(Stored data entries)
.....

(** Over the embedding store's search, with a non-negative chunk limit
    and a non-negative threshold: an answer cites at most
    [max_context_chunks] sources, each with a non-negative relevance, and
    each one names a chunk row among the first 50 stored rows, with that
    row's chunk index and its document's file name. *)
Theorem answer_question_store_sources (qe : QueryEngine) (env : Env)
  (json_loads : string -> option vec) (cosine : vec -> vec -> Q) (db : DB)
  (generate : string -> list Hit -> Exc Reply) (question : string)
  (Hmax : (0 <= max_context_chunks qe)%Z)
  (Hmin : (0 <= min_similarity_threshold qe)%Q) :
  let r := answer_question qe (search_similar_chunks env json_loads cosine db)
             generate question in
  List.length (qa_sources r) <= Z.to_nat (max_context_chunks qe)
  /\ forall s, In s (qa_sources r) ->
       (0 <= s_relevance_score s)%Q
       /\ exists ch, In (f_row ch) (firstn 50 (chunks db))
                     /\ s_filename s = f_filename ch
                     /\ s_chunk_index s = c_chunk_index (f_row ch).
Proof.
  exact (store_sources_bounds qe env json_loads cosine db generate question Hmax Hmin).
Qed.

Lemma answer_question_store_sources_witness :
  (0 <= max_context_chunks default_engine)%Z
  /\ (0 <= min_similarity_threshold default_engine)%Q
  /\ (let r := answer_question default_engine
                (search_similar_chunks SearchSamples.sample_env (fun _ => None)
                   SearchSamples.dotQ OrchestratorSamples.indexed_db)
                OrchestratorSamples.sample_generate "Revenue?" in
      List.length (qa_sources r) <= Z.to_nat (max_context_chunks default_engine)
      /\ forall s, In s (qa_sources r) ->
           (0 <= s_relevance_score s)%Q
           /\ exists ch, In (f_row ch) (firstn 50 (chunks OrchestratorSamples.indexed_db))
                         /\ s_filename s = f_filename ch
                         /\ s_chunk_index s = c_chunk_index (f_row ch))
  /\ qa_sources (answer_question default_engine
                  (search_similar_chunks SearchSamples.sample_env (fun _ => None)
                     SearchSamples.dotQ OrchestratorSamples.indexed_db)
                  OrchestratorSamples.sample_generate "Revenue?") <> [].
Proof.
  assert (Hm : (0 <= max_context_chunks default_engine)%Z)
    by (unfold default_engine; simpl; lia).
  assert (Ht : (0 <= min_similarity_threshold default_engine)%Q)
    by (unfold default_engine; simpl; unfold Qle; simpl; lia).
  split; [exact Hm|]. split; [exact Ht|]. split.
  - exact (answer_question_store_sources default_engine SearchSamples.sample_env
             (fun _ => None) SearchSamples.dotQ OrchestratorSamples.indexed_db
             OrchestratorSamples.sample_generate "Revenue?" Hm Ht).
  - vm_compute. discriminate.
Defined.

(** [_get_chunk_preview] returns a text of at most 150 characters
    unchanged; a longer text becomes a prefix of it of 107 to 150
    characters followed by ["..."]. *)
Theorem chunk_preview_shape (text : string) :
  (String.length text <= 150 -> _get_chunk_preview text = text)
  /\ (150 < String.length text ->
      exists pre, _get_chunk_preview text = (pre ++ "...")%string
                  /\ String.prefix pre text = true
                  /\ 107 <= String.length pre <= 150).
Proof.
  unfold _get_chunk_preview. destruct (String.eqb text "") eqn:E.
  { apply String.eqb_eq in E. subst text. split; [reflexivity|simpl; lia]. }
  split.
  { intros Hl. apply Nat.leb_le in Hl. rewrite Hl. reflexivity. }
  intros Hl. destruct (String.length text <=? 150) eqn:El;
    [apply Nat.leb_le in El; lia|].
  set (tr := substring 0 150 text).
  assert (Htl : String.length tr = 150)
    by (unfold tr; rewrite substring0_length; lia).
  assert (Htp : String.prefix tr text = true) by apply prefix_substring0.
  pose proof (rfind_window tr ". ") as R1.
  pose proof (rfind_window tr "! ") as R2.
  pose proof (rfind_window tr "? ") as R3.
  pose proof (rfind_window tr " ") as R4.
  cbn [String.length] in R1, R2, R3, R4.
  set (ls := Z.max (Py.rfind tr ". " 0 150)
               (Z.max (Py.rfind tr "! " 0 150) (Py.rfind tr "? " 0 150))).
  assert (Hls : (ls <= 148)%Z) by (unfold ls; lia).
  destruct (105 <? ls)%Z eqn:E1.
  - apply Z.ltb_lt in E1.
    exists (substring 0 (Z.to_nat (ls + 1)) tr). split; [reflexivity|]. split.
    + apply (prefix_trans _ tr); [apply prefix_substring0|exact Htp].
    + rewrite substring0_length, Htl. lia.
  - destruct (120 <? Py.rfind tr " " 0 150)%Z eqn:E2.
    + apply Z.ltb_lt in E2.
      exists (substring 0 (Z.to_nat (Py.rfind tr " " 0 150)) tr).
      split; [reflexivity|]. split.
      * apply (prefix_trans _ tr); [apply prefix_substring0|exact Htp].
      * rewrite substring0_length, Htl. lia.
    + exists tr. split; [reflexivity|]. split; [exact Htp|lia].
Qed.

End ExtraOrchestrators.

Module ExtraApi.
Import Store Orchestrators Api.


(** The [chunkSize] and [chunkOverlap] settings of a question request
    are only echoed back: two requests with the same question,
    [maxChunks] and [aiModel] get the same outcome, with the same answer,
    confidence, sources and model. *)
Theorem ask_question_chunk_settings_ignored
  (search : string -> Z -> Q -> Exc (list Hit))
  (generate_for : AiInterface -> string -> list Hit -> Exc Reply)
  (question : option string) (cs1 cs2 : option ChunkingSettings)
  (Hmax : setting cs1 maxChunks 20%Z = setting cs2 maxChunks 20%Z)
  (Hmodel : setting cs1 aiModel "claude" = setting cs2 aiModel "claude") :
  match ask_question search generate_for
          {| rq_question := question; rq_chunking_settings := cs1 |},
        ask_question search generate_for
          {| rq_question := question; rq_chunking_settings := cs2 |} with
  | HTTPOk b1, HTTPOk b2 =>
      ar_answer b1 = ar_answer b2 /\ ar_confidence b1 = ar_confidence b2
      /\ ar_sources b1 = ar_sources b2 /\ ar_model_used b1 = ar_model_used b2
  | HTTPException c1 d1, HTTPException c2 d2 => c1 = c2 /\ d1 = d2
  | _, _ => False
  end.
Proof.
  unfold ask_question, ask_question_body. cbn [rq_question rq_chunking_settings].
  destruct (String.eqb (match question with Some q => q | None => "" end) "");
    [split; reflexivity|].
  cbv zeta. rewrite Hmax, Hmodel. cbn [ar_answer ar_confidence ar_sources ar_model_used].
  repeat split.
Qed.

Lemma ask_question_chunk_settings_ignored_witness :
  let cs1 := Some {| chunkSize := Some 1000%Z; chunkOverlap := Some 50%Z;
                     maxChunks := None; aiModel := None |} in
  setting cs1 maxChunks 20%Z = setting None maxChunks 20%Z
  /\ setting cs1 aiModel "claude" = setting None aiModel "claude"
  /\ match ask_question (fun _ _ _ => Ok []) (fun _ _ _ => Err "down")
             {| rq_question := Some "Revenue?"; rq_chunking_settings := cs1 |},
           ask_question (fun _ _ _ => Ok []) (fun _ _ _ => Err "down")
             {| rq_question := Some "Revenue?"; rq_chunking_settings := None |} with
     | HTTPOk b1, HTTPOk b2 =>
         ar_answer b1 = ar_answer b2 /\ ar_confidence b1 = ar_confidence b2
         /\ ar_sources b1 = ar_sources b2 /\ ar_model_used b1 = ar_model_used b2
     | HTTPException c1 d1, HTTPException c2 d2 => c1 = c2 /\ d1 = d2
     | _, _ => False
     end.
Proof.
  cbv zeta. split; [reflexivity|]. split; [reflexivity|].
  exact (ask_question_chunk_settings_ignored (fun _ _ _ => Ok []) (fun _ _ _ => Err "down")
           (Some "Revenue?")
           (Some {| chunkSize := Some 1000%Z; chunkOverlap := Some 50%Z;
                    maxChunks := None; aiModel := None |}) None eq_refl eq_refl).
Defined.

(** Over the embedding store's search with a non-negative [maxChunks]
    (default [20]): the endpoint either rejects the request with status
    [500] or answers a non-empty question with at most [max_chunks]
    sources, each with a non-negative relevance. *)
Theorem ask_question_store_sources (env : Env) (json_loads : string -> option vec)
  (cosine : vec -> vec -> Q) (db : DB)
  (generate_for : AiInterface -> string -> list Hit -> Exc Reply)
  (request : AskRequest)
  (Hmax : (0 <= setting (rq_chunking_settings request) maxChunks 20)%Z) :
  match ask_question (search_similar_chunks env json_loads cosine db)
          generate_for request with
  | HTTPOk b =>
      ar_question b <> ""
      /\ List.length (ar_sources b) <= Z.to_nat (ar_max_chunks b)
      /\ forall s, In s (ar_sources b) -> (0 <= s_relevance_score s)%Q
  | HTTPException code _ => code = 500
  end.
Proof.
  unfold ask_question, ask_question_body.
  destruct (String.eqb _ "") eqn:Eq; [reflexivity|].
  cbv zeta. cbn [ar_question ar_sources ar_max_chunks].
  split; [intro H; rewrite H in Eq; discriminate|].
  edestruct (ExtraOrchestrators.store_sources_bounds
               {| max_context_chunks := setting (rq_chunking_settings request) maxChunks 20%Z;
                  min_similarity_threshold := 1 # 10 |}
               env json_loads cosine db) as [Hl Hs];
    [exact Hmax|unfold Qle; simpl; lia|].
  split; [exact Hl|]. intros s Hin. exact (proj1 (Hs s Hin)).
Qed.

.....

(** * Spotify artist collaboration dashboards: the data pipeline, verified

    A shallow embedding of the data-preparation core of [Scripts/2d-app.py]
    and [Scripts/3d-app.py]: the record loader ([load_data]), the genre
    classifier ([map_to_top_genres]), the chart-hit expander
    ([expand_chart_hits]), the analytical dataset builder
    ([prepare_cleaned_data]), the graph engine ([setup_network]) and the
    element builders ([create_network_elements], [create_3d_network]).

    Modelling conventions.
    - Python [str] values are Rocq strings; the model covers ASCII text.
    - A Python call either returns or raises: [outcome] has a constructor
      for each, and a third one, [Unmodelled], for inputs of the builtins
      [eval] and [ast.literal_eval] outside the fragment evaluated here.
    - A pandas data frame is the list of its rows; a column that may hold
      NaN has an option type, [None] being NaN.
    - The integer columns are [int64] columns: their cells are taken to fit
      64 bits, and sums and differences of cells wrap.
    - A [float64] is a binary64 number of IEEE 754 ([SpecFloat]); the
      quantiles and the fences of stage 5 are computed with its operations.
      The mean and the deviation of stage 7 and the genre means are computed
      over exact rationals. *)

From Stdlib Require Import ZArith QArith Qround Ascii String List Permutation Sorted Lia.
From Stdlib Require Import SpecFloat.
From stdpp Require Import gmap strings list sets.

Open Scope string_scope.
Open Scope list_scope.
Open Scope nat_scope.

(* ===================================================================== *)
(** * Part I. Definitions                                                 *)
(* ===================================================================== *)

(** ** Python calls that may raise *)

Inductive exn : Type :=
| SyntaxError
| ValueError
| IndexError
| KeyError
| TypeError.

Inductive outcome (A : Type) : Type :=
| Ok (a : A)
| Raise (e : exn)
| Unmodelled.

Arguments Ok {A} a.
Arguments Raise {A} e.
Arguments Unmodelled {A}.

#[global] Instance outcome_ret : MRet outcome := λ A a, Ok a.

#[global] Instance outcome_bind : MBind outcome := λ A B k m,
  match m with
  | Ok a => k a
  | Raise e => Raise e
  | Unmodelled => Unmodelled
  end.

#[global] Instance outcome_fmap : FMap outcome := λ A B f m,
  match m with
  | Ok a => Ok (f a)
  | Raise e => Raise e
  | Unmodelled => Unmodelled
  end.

.....

The lines sought are those in the data above that include the string "Inductive"; copy each one.

Inductive exn : Type :=
Inductive outcome (A : Type) : Type :=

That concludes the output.